Part II: Western Theology–Augustine

This strain of theology will be more familiar, given that it forms the backbone not only of the common Western Christian Churches (Roman Catholic and Protestants) but also of the secular Western world, as I will argue.

So, the ancient view of the Church held in both the Eastern and Western Churches for the first four hundred years or so. It should be noted that all of the great doctrinal statements of Christianity: Trinity, One Person/Dual Nature of Christ, etc. were all formulated in the Greek-speaking world, written in Greek, with Greek philosophical vocabulary.

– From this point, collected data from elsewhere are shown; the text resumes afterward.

(** * The metrics-server component handler of rainbond-operator

    A shallow embedding of [pkg/apis/rainbond/v1alpha1/rainbondcluster_types.go]:
    the [RainbondCluster] data model and the [metricsServer] handler with its
    lifecycle [Before], [Resources], [After], [ListPods].

    Go values are modelled as follows.
    - A [map[string]string] is a reference ([loc]) to a table kept in a heap;
      two fields holding the same reference see each other's assignments.
    - A pointer that is only ever built fresh and read ([*int32], [*bool],
      [&SecurityContext{...}]) is an [option]; [None] is [nil].
    - The [error] interface is [option err]; [None] is [nil].
    - [client.Client] is an interface: a type class over the type of control
      plane states, and every request the handler sends is logged. *)

From Stdlib Require Import ZArith.
From stdpp Require Import base option list strings gmap pretty.

Local Open Scope string_scope.
Local Open Scope list_scope.

(** ** Go values *)

Abbreviation LabelMap := (gmap string string).
Abbreviation loc := positive.
Abbreviation Heap := (gmap loc LabelMap).

(** Reading through a map reference; a table never written is empty. The
    maps of this program are all made by [LabelsForRainbondComponent] and are
    taken to be allocated: an assignment through a nil map, which panics in
    Go, does not arise. *)
Definition deref (h : Heap) (r : loc) : LabelMap := default ∅ (h !! r).

(** [r[k] = v] *)
Definition assign (h : Heap) (r : loc) (k v : string) : Heap :=
  <[r := <[k := v]> (deref h r)]> h.

(** Outcome of running Go code: it returns, or a run-time panic unwinds it. *)
Inductive Run (A : Type) : Type :=
| Done (a : A)
| Panic (msg : string).
Arguments Done {A} a.
Arguments Panic {A} msg.

(** ** k8s.io/apimachinery/pkg/api/errors and fmt.Errorf *)

Inductive StatusReason : Type :=
| StatusReasonNotFound
| StatusReasonAlreadyExists
| StatusReasonConflict
| StatusReasonTimeout
| StatusReasonUnknown.

Inductive err : Type :=
| StatusError (reason : StatusReason) (message : string)
| ErrorNew (text : string)
| Errorf (format : string) (args : list string) (cause : err).

Abbreviation error := (option err).

Module k8sErrors.
(** [fmt.Errorf] with [%v] does not wrap its cause, so only a status error
    of the store itself can be a NotFound. *)
Definition IsNotFound (e : err) : bool :=
  match e with
  | StatusError StatusReasonNotFound _ => true
  | _ => false
  end.
End k8sErrors.

Inductive Result (A : Type) : Type :=
| Ok (a : A)
| Err (e : err).
Arguments Ok {A} a.
Arguments Err {A} e.

(** ** k8s.io/apimachinery: object metadata *)

Module types.
Record NamespacedName : Type := { Namespace : string; Name : string }.
End types.

Module metav1.
(** The type [R] is what a label field holds: a reference [loc] in an
    object the handler has built, the table itself once rendered. *)
Record ObjectMeta (R : Type) : Type :=
  { Name : string; Namespace : string; Labels : R }.
Arguments Name {R} _.
Arguments Namespace {R} _.
Arguments Labels {R} _.

Record LabelSelector (R : Type) : Type := { MatchLabels : R }.
Arguments MatchLabels {R} _.
End metav1.

Module intstr.
Record IntOrString : Type := { IntVal : Z; StrVal : string }.
End intstr.

(** ** k8s.io/api/core/v1 *)

Module corev1.
Record ContainerPort : Type :=
  { PortName : string; ContainerPort_ : Z }.

Record SecurityContext : Type :=
  { ReadOnlyRootFilesystem : option bool;
    RunAsNonRoot : option bool;
    RunAsUser : option Z }.

Record VolumeMount : Type := { MountName : string; MountPath : string }.

Record Container : Type :=
  { ContainerName : string;
    Image : string;
    ImagePullPolicy : string;
    Args : list string;
    ContainerPorts : list ContainerPort;
    SecurityContext_ : option SecurityContext;
    VolumeMounts : list VolumeMount }.

Inductive VolumeSource : Type :=
| EmptyDir.

Record Volume : Type := { VolumeName : string; VolumeSource_ : VolumeSource }.

Record PodSpec : Type :=
  { ServiceAccountName : string;
    TerminationGracePeriodSeconds : option Z;
    NodeSelector : LabelMap;
    Containers : list Container;
    Volumes : list Volume }.

Record PodTemplateSpec (R : Type) : Type :=
  { TemplateMeta : metav1.ObjectMeta R; TemplateSpec : PodSpec }.
Arguments TemplateMeta {R} _.
Arguments TemplateSpec {R} _.

Record ServicePort : Type := { Port : Z; TargetPort : intstr.IntOrString }.

Record ServiceSpec (R : Type) : Type :=
  { Ports : list ServicePort; Selector : R }.
Arguments Ports {R} _.
Arguments Selector {R} _.

Record Service (R : Type) : Type :=
  { ObjectMeta : metav1.ObjectMeta R; Spec : ServiceSpec R }.
Arguments ObjectMeta {R} _.
Arguments Spec {R} _.

Record Pod : Type :=
  { PodName : string; PodNamespace : string; PodLabels : LabelMap }.
End corev1.

(** ** k8s.io/api/apps/v1 *)

Module appsv1.
Record DeploymentSpec (R : Type) : Type :=
  { Replicas : option Z;
    Selector : option (metav1.LabelSelector R);
    Template : corev1.PodTemplateSpec R }.
Arguments Replicas {R} _.
Arguments Selector {R} _.
Arguments Template {R} _.

Record Deployment (R : Type) : Type :=
  { ObjectMeta : metav1.ObjectMeta R; Spec : DeploymentSpec R }.
Arguments ObjectMeta {R} _.
Arguments Spec {R} _.
End appsv1.

(** ** k8s.io/kube-aggregator/pkg/apis/apiregistration/v1beta1 *)

Module kubeaggregatorv1beta1.
Record ServiceReference : Type := { Namespace : string; Name : string }.

(** [Service] is a pointer in Go: an APIService served by the API server
    itself has none. *)
Record APIServiceSpec : Type :=
  { Service : option ServiceReference;
    Group : string;
    Version : string;
    InsecureSkipTLSVerify : bool;
    GroupPriorityMinimum : Z;
    VersionPriority : Z }.

(** Cluster scoped; of its metadata the handler uses the name and the
    revision token. *)
Record APIService : Type :=
  { ObjectName : string; ResourceVersion : string; Spec : APIServiceSpec }.

Definition with_ResourceVersion (rv : string) (a : APIService) : APIService :=
  {| ObjectName := ObjectName a; ResourceVersion := rv; Spec := Spec a |}.
End kubeaggregatorv1beta1.


(** ** package v1alpha1: the RainbondCluster resource *)

Module rainbondv1alpha1.
Record ImageHub : Type :=
  { HubDomain : string;
    HubNamespace : string;
    HubUsername : string;
    HubPassword : string }.

(** Database defines the connection information of database. *)
Record Database : Type :=
  { Host : string; Port : Z; Username : string; Password : string }.

(** EtcdConfig defines the configuration of etcd client. *)
Record EtcdConfig : Type :=
  { Endpoints : list string;
    UseTLS : bool;
    CertSecret : metav1.LabelSelector LabelMap }.

(** RainbondClusterSpec defines the desired state of RainbondCluster; each
    optional part is a pointer, [None] when unset. *)
Record RainbondClusterSpec : Type :=
  { RainbondImageRepositoryDomain : string;
    ImageHub_ : option ImageHub;
    StorageClassName : string;
    RegionDatabase : option Database;
    UIDatabase : option Database;
    EtcdConfig_ : option EtcdConfig }.

Inductive RainbondClusterPhase : Type :=
| RainbondClusterPending
| RainbondClusterInstalling
| RainbondClusterRunning.

Inductive RainbondClusterConditionType : Type :=
| StorageReady
| ImageRepositoryInstalled
| PackageExtracted
| ImageLoaded
| ImagePushed.

Inductive ConditionStatus : Type :=
| ConditionTrue
| ConditionFalse
| ConditionUnknown.

Record RainbondClusterCondition : Type :=
  { Type_ : RainbondClusterConditionType;
    Status_ : ConditionStatus;
    LastProbeTime : Z;
    LastTransitionTime : Z;
    ConditionReason : string;
    ConditionMessage : string }.

Record NodeAvailPorts : Type :=
  { NodeName : string; NodeIP : string; AvailPorts : list Z }.

Record StorageClass : Type := { ClassName : string; Provisioner : string }.

(** RainbondClusterStatus defines the observed state of RainbondCluster. *)
Record RainbondClusterStatus : Type :=
  { Phase : option RainbondClusterPhase;
    Conditions : list RainbondClusterCondition;
    Message : string;
    Reason : string;
    NodeAvailPorts_ : list NodeAvailPorts;
    StorageClasses : list StorageClass }.
(** ** Comments without an ownership check *)

(** C9: an [end_user] comments (non-internal) on any existing ticket, also
    one they did not create (the store receives the comment with its date
    in whole milliseconds, the answer is the comment as built), and lists
    its non-internal comments; the only AccessDenied the two comment routes
    raise is an end user's internal comment. *)
Theorem end_user_comments_without_ownership (db : DB) (cu : CurrentUser.t)
  (ticket_id : string) (t : Ticket.t)
  (Hrole : CurrentUser.role cu = END_USER)
  (Ht : find_ticket (tickets db) ticket_id = Some t) :
  (forall content new_id now,
     let c := Comment.mk new_id ticket_id (CurrentUser.id cu)
                (User.name (CurrentUser.user_data cu)) content false now in
     add_comment ticket_id (CommentCreate.mk content false) new_id now cu db
     = (mkDB (users db) (tickets db) (comments db ++ [store_comment c]), Ok c)) /\
  get_comments ticket_id cu db
  = (db, Ok (to_list (sort_by older
                (filter (fun c => String.eqb (Comment.ticket_id c) ticket_id
                                  && negb (Comment.is_internal c)) (comments db))))) /\
  (forall cu' db' tid d new_id now db'' detail,
     add_comment tid d new_id now cu' db' = (db'', Raise (HTTPException 403 detail)) ->
     CommentCreate.is_internal d = true /\ CurrentUser.role cu' = END_USER) /\
  (forall cu' db' tid detail,
     snd (get_comments tid cu' db') <> Raise (HTTPException 403 detail)).
Proof.
  split; [|split; [|split]].
  - intros content new_id now. unfold add_comment, bind, find_one_ticket; simpl.
    rewrite Ht. reflexivity.
  - unfold get_comments, bind, find_one_ticket, get_db, ret; simpl. rewrite Ht.
    do 4 f_equal. apply filter_ext. intros c. unfold comments_query. rewrite Hrole.
    simpl. destruct (Comment.is_internal c); simpl; reflexivity.
  - intros cu' db' tid d new_id now db'' detail.
    unfold add_comment, bind, find_one_ticket; simpl.
    destruct (find_ticket (tickets db') tid); simpl; [|intros H; inversion H].
    destruct (CommentCreate.is_internal d) eqn:Ei; simpl; [|intros H; inversion H].
    destruct (UserRole_beq (CurrentUser.role cu') END_USER) eqn:Er; simpl;
      intros H; inversion H.
    split; [reflexivity | apply UserRole_beq_iff; exact Er].
  - intros cu' db' tid detail. unfold get_comments, bind, find_one_ticket; simpl.
    destruct (find_ticket (tickets db') tid); simpl; intros H; inversion H.
Qed.

Lemma end_user_comments_without_ownership_witness :
  CurrentUser.role alice_cu = END_USER /\
  find_ticket (tickets db_vpn) "T2" = Some vpn_ticket /\
  get_comments "T2" alice_cu db_vpn = (db_vpn, Ok []).
Proof.
  split; [reflexivity|]. split; [reflexivity|].
  exact (proj1 (proj2 (end_user_comments_without_ownership db_vpn alice_cu "T2" vpn_ticket
                         eq_refl eq_refl))).
Defined.
Definition numchar_ascii (c : NumChar) : ascii :=
  match c with
  | nc0 => "0" | nc1 => "1" | nc2 => "2" | nc3 => "3" | nc4 => "4"
  | nc5 => "5" | nc6 => "6" | nc7 => "7" | nc8 => "8" | nc9 => "9"
  | nc_dot => "." | nc_e => "e" | nc_plus => "+" | nc_minus => "-"
  end%char.

(** Number::toString *)
Definition number_text (n : Number) : string :=
  match n with
  | num_finite text => string_of_list_ascii (map numchar_ascii text)
  | num_infinite false => "Infinity"
  | num_infinite true => "-Infinity"
  end.

(** A number in JSON text: an infinity is written as [null]. *)
Definition number_json (n : Number) : string :=
  match n with
  | num_finite _ => number_text n
  | num_infinite _ => "null"
  end.

(** The digits of a count.  JavaScript prints an integer below 10^21 in
    plain decimal; the counts of the manager are sizes of its own
    collections. *)
Fixpoint uint_number (d : Decimal.uint) : list NumChar :=
  match d with
  | Decimal.Nil => []
  | Decimal.D0 d' => nc0 :: uint_number d'
  | Decimal.D1 d' => nc1 :: uint_number d'
  | Decimal.D2 d' => nc2 :: uint_number d'
  | Decimal.D3 d' => nc3 :: uint_number d'
  | Decimal.D4 d' => nc4 :: uint_number d'
  | Decimal.D5 d' => nc5 :: uint_number d'
  | Decimal.D6 d' => nc6 :: uint_number d'
  | Decimal.D7 d' => nc7 :: uint_number d'
  | Decimal.D8 d' => nc8 :: uint_number d'
  | Decimal.D9 d' => nc9 :: uint_number d'
  end.

Definition js_count (n : nat) : JsValue :=
  JNum (num_finite (uint_number (Nat.to_uint n))).

(** Whether a value is an object (an array included), which JavaScript
    holds and compares by reference *)
Definition is_object (v : JsValue) : bool :=
  match v with
  | JArr _ | JObj _ => true
  | _ => false
  end.

(** SameValueZero on primitives: equality by value.  It is never asked
    about an object here (see [same_key]). *)
Definition prim_eqb (a b : JsValue) : bool :=
  match a, b with
  | JUndefined, JUndefined => true
  | JNull, JNull => true
  | JBool x, JBool y => Bool.eqb x y
  | JNum x, JNum y => String.eqb (number_text x) (number_text y)
  | JStr x, JStr y => String.eqb x y
  | _, _ => false
  end.

(** [v === 'literal'] *)
Definition strict_eq_str (v : JsValue) (s : string) : bool :=
  match v with
  | JStr t => String.eqb t s
  | _ => false
  end.

(** ToBoolean *)
Definition truthy (v : JsValue) : bool :=
  match v with
  | JUndefined | JNull => false
  | JBool b => b
  | JNum n => negb (String.eqb (number_text n) "0")
  | JStr s => negb (String.eqb s EmptyString)
  | JArr _ | JObj _ => true
  end.

Definition truthy_str (s : string) : bool := negb (String.eqb s EmptyString).

(** [a || b] on values *)
Definition js_or (a b : JsValue) : JsValue := if truthy a then a else b.

Fixpoint lookup_field (k : string) (fields : list (string * JsValue)) : JsValue :=
  match fields with
  | [] => JUndefined
  | (k', v) :: rest => if String.eqb k k' then v else lookup_field k rest
  end.

(** Whether an object has an own property [k] *)
Fixpoint has_field (k : string) (fields : list (string * JsValue)) : bool :=
  match fields with
  | [] => false
  | (k', _) :: rest => String.eqb k k' || has_field k rest
  end.

(** [v.k] for the property names the manager and its routes read
    ([type], [subtype], [message], [content], [request], [request_id],
    [tool_name], [tool_use_id], [input], [permission_suggestions], [text],
    [name], [id], [is_error], [behavior], [updated_input], [enabled],
    [subagent_type], [description], [prompt]): none is defined on a
    prototype, so only an object can carry one.  [None] is the TypeError
    raised on [null] and [undefined]. *)
Definition get_prop (v : JsValue) (k : string) : option JsValue :=
  match v with
  | JUndefined | JNull => None
  | JObj fields => Some (lookup_field k fields)
  | _ => Some JUndefined
  end.

(** [v?.k] *)
Definition opt_prop (v : JsValue) (k : string) : JsValue :=
  match get_prop v k with
  | Some x => x
  | None => JUndefined
  end.

(** ** Strings *)

Definition dquote : ascii := "034"%char.
Definition backslash : ascii := "092"%char.
Definition newline : ascii := "010"%char.

Definition str1 (c : ascii) : string := String c EmptyString.

(** A byte that continues a character of several bytes *)
Definition is_continuation (c : ascii) : bool :=
  (128 <=? N_of_ascii c)%N && (N_of_ascii c <? 192)%N.

(** The first byte of a character of four bytes, which is a pair of
    surrogates, two code units, in JavaScript *)
Definition is_lead4 (c : ascii) : bool := (240 <=? N_of_ascii c)%N.

(** [s.length]: the number of code units *)
Fixpoint js_length (s : string) : nat :=
  match s with
  | EmptyString => 0%nat
  | String c rest =>
      ((if is_continuation c then 0 else if is_lead4 c then 2 else 1)
       + js_length rest)%nat
  end.

(** The three bytes of a surrogate code unit *)
Definition surrogate_bytes (u : N) : string :=
  String (ascii_of_N 237)
    (String (ascii_of_N (128 + (u / 64) mod 64))
       (str1 (ascii_of_N (128 + u mod 64)))).

(** The two surrogates of the character whose four bytes are given *)
Definition high_surrogate (b0 b1 b2 : ascii) : N :=
  (55296 + ((N_of_ascii b0 mod 8) * 256 + (N_of_ascii b1 mod 64) * 4
            + (N_of_ascii b2 mod 64) / 16 - 64))%N.

Definition low_surrogate (b2 b3 : ascii) : N :=
  (56320 + ((N_of_ascii b2 mod 16) * 64 + N_of_ascii b3 mod 64))%N.

(** [s.slice(0, n)]: the first [n] code units.  A cut between the two
    surrogates of a character leaves the first one standing alone. *)
Fixpoint slice0 (n : nat) (s : string) : string :=
  match s with
  | EmptyString => EmptyString
  | String c rest =>
      if is_continuation c then String c (slice0 n rest)
      else
        match n with
        | 0%nat => EmptyString
        | S n' =>
            if is_lead4 c then
              match n' with
              | 0%nat =>
                  match rest with
                  | String b1 (String b2 _) =>
                      surrogate_bytes (high_surrogate c b1 b2)
                  | _ => EmptyString
                  end
              | S n'' => String c (slice0 n'' rest)
              end
            else String c (slice0 n' rest)
        end
  end.

Fixpoint drop_continuation (s : string) : string :=
  match s with
  | EmptyString => EmptyString
  | String c rest => if is_continuation c then drop_continuation rest else s
  end.

(** [s.slice(1)]: all but the first code unit.  Of a first character that
    is a pair of surrogates the second one stays, standing alone. *)
Definition slice_from_1 (s : string) : string :=
  match s with
  | EmptyString => EmptyString
  | String c rest =>
      if (N_of_ascii c <? 128)%N then rest
      else if is_lead4 c then
        match rest with
        | String _ (String b2 (String b3 rest')) =>
            surrogate_bytes (low_surrogate b2 b3) +:+ rest'
        | _ => EmptyString
        end
      else drop_continuation rest
  end.

(** The characters of a string, as its iterator yields them *)
Fixpoint characters (s : string) : list string :=
  match s with
  | EmptyString => []
  | String c rest =>
      match rest with
      | String c' _ =>
          if is_continuation c' then
            match characters rest with
            | x :: l => String c x :: l
            | [] => [str1 c]
            end
          else str1 c :: characters rest
      | EmptyString => [str1 c]
      end
  end.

The man who is opens the door to the Western world is . There were previews to Augustine in Church Fathers like the North African Tertullian (2nd century) and Ambrose, Bishop of Milan (4th century), but Augustine would inaugurate the Western tradition like no other.

For background on the basic outline of this argument see Philip Cary’s wonderful book Augustine’s Invention of the Inner Self.

In that work, Cary reads Augustine as the “inventor” of the inner self sense (subjective ego) that would become so dominant in the Western world from the modern period to today. Augustine, according to this line of thinking lays the seed for the Western world–both the Roman Catholic, Protestant, and secular versions thereof.


The thesis goes (roughly) as follows:

Augustine reads Plotinus, the great Neoplatonic Nondualist. Contrary to a belief common in certain circles, Eastern Orthodox Theology-Mysticism is only occassionaly influenced by Neoplatonic influence. Most obvious is Dionysius who was influenced more by Proclus than Plotinus–for you nerds that does make a difference. But either way, the connection is mostly in terms of Greek Orthodox using Platonic terminology to their own ends.

Augustine, however, is deeply influenced by Plotinus, and this right away sets him in distinction from the Greek heritage.

Plotinus gave a much more direct and experiential version of Platonic Nondualism. For Plato, the truths of Nonduality (his own awakening in other words) were hidden among much more metaphoric narrative: like prisoners in Caves escaping to see the Sun.

Plotinus is much less literary and more to the point. Plotinus spells out his injunction for awakening quite simply:

1.Turn the mind, which is otherwise whirling about and focused outwardly within. i.e. Turn the mind in on itself.
2.Let this attention come to rest deeply without judgement of any mental-emotional-spiritual phenoman.
3.(Eventually), you will continue to go “in” until there is no more “in” to go into, and you will realize that you are One with the Divine.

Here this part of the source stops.